Restate the last part of the records below word for word, beginning at the line with "they work on" and ending at the final line.

Collected data:

*-*-*

(** * Hybrid region-text extraction: a shallow embedding of
      [lib/ocr-utils.ts] and [lib/pdf-utils.ts]

    Conventions of the embedding.

    - A JavaScript string is its sequence of UTF-16 code units, here a
      [list N].  The regular expressions of the source carry no [u] flag, so
      they work on code units, and [.length] is the number of code units.
    - A JavaScript number is modelled by an exact rational ([Q]); [NaN], the
      infinities and rounding are left out (a division by zero does not occur
      for a positive scale).  The only non-integer constants of the source
      are [0.8] and [1.5], and both are multiplied by a string length [n] and
      compared with a string length: [n * 1.5] is exact in doubles, and
      [n * 0.8] is off an integer by at least 0.2 unless [n = 5k], where the
      double product rounds to [4k]; so for lengths below [2^50] the double
      comparisons decide as the rational ones.
    - A call that may throw returns a [completion].  The fields of the
      [OCRExtractor] object and the log of the calls to [worker.recognize]
      are threaded through a small state-and-exception monad; what
      tesseract.js and pdf.js answer is a parameter of the functions. *)

From Stdlib Require Import Ascii String DecimalString.
From Stdlib Require Import List NArith ZArith QArith Qminmax Bool Lia Lqa.
Import ListNotations.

*-*-*

Task response ::
      they work on code units, and [.length] is the number of code units.
    - A JavaScript number is modelled by an exact rational ([Q]); [NaN], the
      infinities and rounding are left out (a division by zero does not occur
      for a positive scale).  The only non-integer constants of the source
      are [0.8] and [1.5], and both are multiplied by a string length [n] and
      compared with a string length: [n * 1.5] is exact in doubles, and
      [n * 0.8] is off an integer by at least 0.2 unless [n = 5k], where the
      double product rounds to [4k]; so for lengths below [2^50] the double
      comparisons decide as the rational ones.
    - A call that may throw returns a [completion].  The fields of the
      [OCRExtractor] object and the log of the calls to [worker.recognize]
      are threaded through a small state-and-exception monad; what
      tesseract.js and pdf.js answer is a parameter of the functions. *)

From Stdlib Require Import Ascii String DecimalString.
From Stdlib Require Import List NArith ZArith QArith Qminmax Bool Lia Lqa.
Import ListNotations.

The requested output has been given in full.